Freiwillig in Quarantäne
- Die von Bund und Ländern am 28.Oktober gefassten Beschlüsse gelten bis zum 20. Dezember fort. Touristische Reisen sollen unterbleiben. Bars bleiben geschlossen, Restaurants dürfen Essen nur außer Haus anbieten. Friseure dürfen öffnen.
- Verschärft wird die Vorgabe für private Zusammenkünfte: Bis zum 20.Dezember sollen sich lediglich fünf Personen aus zwei Haushalten treffen können. Kinder unter 14 Jahren zählen nicht mit.
- Zwischen 23. Dezember und 1. Januar wird das Besuchsregime gelockert. Über die Weihnachtsfeiertage und „zwischen den Jahren“ sollen sich bis zehn Personen im Familien- und Freundeskreis treffen dürfen. Privat soll auch „geböllert“ werden dürfen.
- Die Quarantänezeit wird ab 1. Dezember auf zehn Tage verkürzt. Danach soll man sich „freitesten“ können. Als Vorsichtsmaßnahme vor und nach den Tagen wird zudem eine freiwillige Quarantäne empfohlen.

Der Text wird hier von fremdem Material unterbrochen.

(* ===== verification/JournalDurability.v ===== *)
(** * What the JSONL journal makes durable

    The table replayed from a journal holds the committed state up to the order
    of its dictionaries; a transaction appends the changes of its unit of work and
    keeps that; a file cut anywhere holds the state of a prefix of the
    transactions. *)
From S2P Require Import Prelude Encoding EncodingFacts Json JsonFacts Codec CodecFacts StateRecords StateRecordFacts Journal JournalFacts.
From stdpp Require Import pretty.
From Stdlib Require Import Ascii.
Open Scope string_scope.
Open Scope Z_scope.

(** ** States as tables *)

(** What the comparison of dirty records sees of a payload. *)
Definition payload_token (payload : string) : res string :=
  encoded ← Json.loads payload ; Ok (print compact (normalized encoded)).
Definition token_of (r : StateRecord) : res string := payload_token (srec_payload r).
Definition view (records : table) : gmap (string * string) (res string) := token_of <$> records.

(** The same items of every collection, up to the order of dictionaries and sets. *)
Definition durably_equal (s s' : pystate) : Prop := view (state_to_records s) = view (state_to_records s').

#[global] Instance durably_equal_equivalence : Equivalence durably_equal.
Proof. unfold durably_equal. split; [done|by intros ??|intros ??? E E'; by rewrite E]. Qed.

(** The declared kind of a collection. *)
Definition declared (name : string) : option collection := dict_get name template.

Lemma declared_field name d : declared name = Some d ↔ (name, d) ∈ template.
Proof. unfold declared. symmetry. apply elem_of_dict, template_names. Qed.

Section lookups.
Context `{!ClassTable, !JsonStr}.

Lemma state_NoDup s : storable_state s → NoDup s.*1.
Proof. intros Hs. rewrite (state_names s Hs). apply template_names. Qed.

Lemma same_field (s : pystate) name c c' : NoDup s.*1 → (name, c) ∈ s → (name, c') ∈ s → c = c'.
Proof. intros Hnd H1%elem_of_dict H2%elem_of_dict; [|done..]. congruence. Qed.

Lemma getattr_field s name c : storable_state s → getattr name s = Ok c ↔ (name, c) ∈ s.
Proof.
  intros Hs. rewrite elem_of_dict by (by apply state_NoDup). unfold getattr. destruct (dict_get name s); [|done]. split; by intros [= ->].
Qed.

Lemma declared_kind s name c : storable_state s → (name, c) ∈ s → ∃ d, declared name = Some d ∧ storable_field (name, d) (name, c) = true.
Proof.
  intros Hs Hin. apply list_elem_of_lookup in Hin as [i Hi]. destruct (Forall2_lookup_r _ _ _ _ _ Hs Hi) as ([n d] & Hd & Hf).
  pose proof Hf as [En%bool_decide_eq_true _]%andb_prop. cbn in En. subst n. exists d. split; [|done].
  apply declared_field. by eapply list_elem_of_lookup_2.
Qed.

Lemma state_field s name d : storable_state s → declared name = Some d → ∃ c, (name, c) ∈ s ∧ storable_field (name, d) (name, c) = true.
Proof.
  intros Hs Hd%declared_field. apply list_elem_of_lookup in Hd as [i Hi]. destruct (Forall2_lookup_l _ _ _ _ _ Hs Hi) as ([n c] & Hc & Hf).
  pose proof Hf as [En%bool_decide_eq_true _]%andb_prop. cbn in En. subst n. exists c. split; [|done]. by eapply list_elem_of_lookup_2.
Qed.

(** The records of one field. *)
Lemma lookup_field s name c key r :
  storable_state s → (name, c) ∈ s → state_to_records s !! (name, key) = Some r ↔ ((name, key), r) ∈ field_records (name, c).
Proof.
  intros Hs Hc. rewrite lookup_state_records by done. rewrite list_elem_of_bind. split.
  - intros ([n c'] & Hr & Hin). pose proof (field_collection _ _ _ Hr) as (E & _). cbn in E. subst n.
    by rewrite (same_field s name c c' (state_NoDup s Hs) Hc Hin).
  - intros Hr. by exists (name, c).
Qed.

(** *** Items of a dictionary *)

Lemma item_at items i key v :
  forallb (λ x, state_key x.1) items = true → NoDup items.*1 → state_key key = true →
  items !! i = Some (key, v) → lookup_item items key = Some v ∧ index_of items key = Z.of_nat i.
Proof.
  intros Hk Hnd Hkey. revert i. induction items as [|[k w] items IH]; intros i Hi; [done|].
  cbn [forallb fst fmap list_fmap] in *. apply andb_prop in Hk as [Hk Hks]. apply NoDup_cons in Hnd as [Hn Hnd].
  unfold lookup_item. cbn [List.find index_of fst]. destruct i as [|i].
  - injection Hi as -> ->. by rewrite py_eq_refl_key.
  - cbn in Hi. assert (py_eq k key = false) as ->.
    { apply not_true_iff_false. intros E%py_eq_key; [|done..]. subst k. apply Hn.
      apply list_elem_of_lookup_2 in Hi. by apply (list_elem_of_fmap_2 fst) in Hi. }
    destruct (IH Hks Hnd i Hi) as [Hl Hx]. unfold lookup_item in Hl. rewrite Hl, Hx. split; [done|lia].
Qed.

Lemma item_found items key v :
  forallb (λ x, state_key x.1) items = true → state_key key = true → lookup_item items key = Some v → ∃ i, items !! i = Some (key, v).
Proof.
  intros Hk Hkey. unfold lookup_item. destruct (List.find _ items) as [[k w]|] eqn:E; [|done]. cbn. intros [= ->].
  apply find_some in E as [Hin E]. cbn in E. rewrite forallb_forall in Hk. apply py_eq_key in E; [|exact (Hk _ Hin)|done]. subst k.
  apply list_elem_of_In, list_elem_of_lookup in Hin. exact Hin.
Qed.

Lemma storable_items name d items :
  storable_field (name, d) (name, CDict items) = true →
  forallb (storable_item name) items = true ∧ NoDup items.*1 ∧ forallb (λ x, state_key x.1) items = true.
Proof.
  intros [_ Hf]%andb_prop. cbn [fst snd] in Hf. destruct d; try done. apply andb_prop in Hf as [Hi Hnd%bool_decide_eq_true].
  split_and!; [done..|]. apply forallb_forall. intros x Hx. rewrite forallb_forall in Hi. apply Hi in Hx. unfold storable_item in Hx.
  by apply andb_prop in Hx as [[? _]%andb_prop _].
Qed.

Lemma lookup_dict s name items key :
  storable_state s → (name, CDict items) ∈ s → state_key key = true →
  state_to_records s !! (name, dumps key) = (λ v, mkStateRecord name (dumps key) (index_of items key) (dumps v)) <$> lookup_item items key.
Proof.
  intros Hs Hc Hkey. destruct (declared_kind s _ _ Hs Hc) as (d & _ & Hf). apply storable_items in Hf as (Hi & Hnd & Hks).
  apply option_eq. intros r. rewrite (lookup_field s name _ _ r Hs Hc). cbn [field_records]. rewrite in_item_records, fmap_Some. split.
  - intros (i & k & v & Hl & [= E ->]). apply list_elem_of_lookup_2 in Hl as Hin.
    assert (state_key k = true) as Hk by (rewrite forallb_forall in Hks; by apply (Hks (k, v)), list_elem_of_In).
    apply key_text_inj in E; [|done..]. subst k. destruct (item_at items i key v Hks Hnd Hkey Hl) as [-> ->]. by exists v.
  - intros (v & Hl & ->). destruct (item_found items key v Hks Hkey Hl) as (i & Hi'). exists i, key, v.
    by destruct (item_at items i key v Hks Hnd Hkey Hi') as [_ ->].
Qed.

Lemma lookup_list s name items z :
  storable_state s → (name, CList items) ∈ s → 0 ≤ z →
  state_to_records s !! (name, pretty z) = (λ v, mkStateRecord name (pretty z) z (dumps v)) <$> items !! Z.to_nat z.
Proof.
  intros Hs Hc Hz. apply option_eq. intros r. rewrite (lookup_field s name _ _ r Hs Hc), fmap_Some. cbn [field_records].
  rewrite elem_of_lookup_imap. split.
  - intros (i & v & [= E ->] & Hi). apply (inj pretty) in E as ->. exists v. by rewrite Nat2Z.id.
  - intros (v & Hi & ->). exists (Z.to_nat z), v. unfold list_record. by rewrite Z2Nat.id.
Qed.
End lookups.

(** ** The changes of a unit of work *)

Section changes.
Context `{!ClassTable, !JsonStr, !JsonInt}.

Definition text_value (v : value) : bool := every_text utf8_valid (_encode v).
(** Every text of a state is Unicode. *)
Definition text_state (s : pystate) : Prop :=
  map_Forall (λ _ r, utf8_valid (srec_key r) = true ∧ utf8_valid (srec_payload r) = true) (state_to_records s).

(** An identity a unit of work can mark. *)
Definition legal_dirty (dirty : string * value) : bool :=
  match declared dirty.1 with
  | Some (CDict _) => state_key dirty.2 && text_value dirty.2
  | Some (CList _) => match dirty.2 with VInt z => 0 <=? z | _ => false end
  | _ => false
  end.

(** Its record. *)
Definition dirty_id (dirty : string * value) : string * string :=
  match declared dirty.1, dirty.2 with
  | Some (CList _), VInt z => (dirty.1, pretty z)
  | _, key => (dirty.1, dumps key)
  end.

(** A change that brings its record to what it is in [after]. *)
Definition change_towards (after : table) (id : string * string) (c : StateRecordChange) : Prop :=
  (after !! id = None ∧ c = delete_change id.1 id.2)
  ∨ ∃ r, after !! id = Some r ∧ srec_collection r = id.1 ∧ srec_key r = id.2 ∧ c = upsert_change r.

Lemma token_value v : storable v = true → ∃ t, _semantic_record_token v = Ok t ∧ payload_token (dumps v) = Ok t.
Proof.
  intros Hv. assert (_semantic_record_token v = payload_token (dumps v)) as -> by done. unfold payload_token, dumps.
  rewrite loads_printed by (by apply plain_encode). by eexists.
Qed.

Lemma unchanged_tokens x y :
  (∀ v, x = Some v → storable v = true) → (∀ v, y = Some v → storable v = true) →
  ∃ b, unchanged x y = Ok b ∧ (b = true → (payload_token ∘ dumps) <$> x = (payload_token ∘ dumps) <$> y).
Proof.
  intros Hx Hy. unfold unchanged. case_bool_decide as He; [|by exists false].
  destruct (token_value (default VNone x)) as (t & Et & Pt); [destruct x; [by apply Hx|done]|].
  destruct (token_value (default VNone y)) as (u & Eu & Pu); [destruct y; [by apply Hy|done]|].
  unfold same_token. rewrite Et, Eu. cbn [mbind res_bind]. rewrite bool_decide_eq_true_2 by done. eexists. split; [reflexivity|].
  cbn [andb]. intros ->%bool_decide_eq_true. destruct x as [v|], y as [w|]; cbn in *; [|by destruct (proj1 He (ltac:(by eexists)))|by destruct (proj2 He (ltac:(by eexists)))|done].
  exact (f_equal Some (eq_trans Pt (eq_sym Pu))).
Qed.

Lemma items_storable s name items key v :
  storable_state s → (name, CDict items) ∈ s → state_key key = true → lookup_item items key = Some v → storable v = true.
Proof.
  intros Hs Hc Hkey Hl. destruct (declared_kind s _ _ Hs Hc) as (d & _ & Hf). apply storable_items in Hf as (Hi & _ & Hks).
  destruct (item_found items key v Hks Hkey Hl) as (i & Hi'). apply list_elem_of_lookup_2, list_elem_of_In in Hi'.
  rewrite forallb_forall in Hi. apply Hi in Hi'. by apply andb_prop in Hi' as [_ ?].
Qed.

Lemma values_storable s name items z v :
  storable_state s → (name, CList items) ∈ s → items !! z = Some v → storable v = true.
Proof.
  intros Hs Hc Hl. destruct (declared_kind s _ _ Hs Hc) as (d & _ & [_ Hf]%andb_prop). cbn [fst snd] in Hf. destruct d; try done.
  rewrite forallb_forall in Hf. by apply Hf, list_elem_of_In, (list_elem_of_lookup_2 _ z).
Qed.

Lemma list_item_at l z : 0 ≤ z → list_item l z = Ok (l !! Z.to_nat z).
Proof.
  intros Hz. unfold list_item. destruct (Z.leb_spec (Z.of_nat (length l)) z) as [Hl|Hl].
  - by rewrite lookup_ge_None_2 by lia.
  - assert (z <? 0 = false) as -> by lia. destruct (l !! Z.to_nat z) as [v|] eqn:E; [|apply lookup_ge_None_1 in E; lia].
    by assert (Z.of_nat (length l) + z <? 0 = false) as -> by lia.
Qed.

(** One dirty record: its change brings the record to what it is after, and no
    change is made only when its token is the same. *)
Lemma dirty_change_towards before after d :
  storable_state before → storable_state after → legal_dirty d = true →
  ∃ o, dirty_change before after d = Ok o
    ∧ match o with
      | None => token_of <$> state_to_records before !! dirty_id d = token_of <$> state_to_records after !! dirty_id d
      | Some c => change_towards (state_to_records after) (dirty_id d) c
      end.
Proof.
  destruct d as [name key]. intros Hb Ha. unfold legal_dirty, dirty_id. cbn [fst snd]. destruct (declared name) as [dc|] eqn:Hd; [|done].
  destruct (state_field before name dc Hb Hd) as (cb & Hcb & Hfb), (state_field after name dc Ha Hd) as (ca & Hca & Hfa).
  unfold dirty_change. rewrite (proj2 (getattr_field before name cb Hb) Hcb), (proj2 (getattr_field after name ca Ha) Hca). cbn [mbind res_bind].
  apply andb_prop in Hfb as [_ Hfb], Hfa as [_ Hfa]. cbn [fst snd] in Hfb, Hfa.
  destruct dc as [di|di|di], cb as [ib|ib|ib]; try done; destruct ca as [ia|ia|ia]; try done.
  - intros [Hkey _]%andb_prop. destruct (state_key_settle key Hkey) as (_ & _ & Hh). unfold _dict_dirty_change. rewrite Hh. cbn [negb fail_if mbind res_bind].
    destruct (unchanged_tokens (lookup_item ib key) (lookup_item ia key)) as (b & -> & Hsame); [by intros v; apply (items_storable before name)|by intros v; apply (items_storable after name)|].
    cbn [mbind res_bind]. rewrite (lookup_dict before name ib key Hb Hcb Hkey). pose proof (lookup_dict after name ia key Ha Hca Hkey) as HA.
    destruct b; [|destruct (lookup_item ia key) as [item|]; eexists; (split; [reflexivity|])].
    + eexists. split; [reflexivity|]. cbn beta match. rewrite HA. specialize (Hsame eq_refl). rewrite <-!option_fmap_compose. exact Hsame.
    + right. eexists. split_and!; [exact HA|done..].
    + left. done.
  - destruct key as [| |z| | | | | | | | | | | | | | |]; try done. intros Hz%Z.leb_le. unfold _list_dirty_change. cbn [int_key mbind res_bind].
    rewrite !list_item_at by done. cbn [mbind res_bind].
    destruct (unchanged_tokens (ib !! Z.to_nat z) (ia !! Z.to_nat z)) as (b & -> & Hsame); [by intros v; apply (values_storable before name)|by intros v; apply (values_storable after name)|].
    cbn [mbind res_bind]. rewrite (lookup_list before name ib z Hb Hcb Hz). pose proof (lookup_list after name ia z Ha Hca Hz) as HA.
    destruct b; [|destruct (ia !! Z.to_nat z) as [item|]; eexists; (split; [reflexivity|])].
    + eexists. split; [reflexivity|]. cbn beta match. rewrite HA. specialize (Hsame eq_refl). rewrite <-!option_fmap_compose. exact Hsame.
    + right. eexists. split_and!; [exact HA|done..].
    + left. done.
Qed.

- Zum Schutz von Risikogruppen wie älteren Menschen und Menschen mit Vorerkrankungen sollen vermehrt Corona-Schnelltests eingesetzt werden. Jeder Pflegebedürftige soll 30Schnelltests pro Monat auf Kassenkosten erhalten. Dazu sollen die Heime Testkonzepte erstellen.
- Maskenpflicht unter freiem Himmel kann angeordnet werden, wenn die Städte das festlegen – zum Beispiel für belebte Einkaufsstraßen. Auch an Arbeitsplätzen kann Maskenpflicht gelten.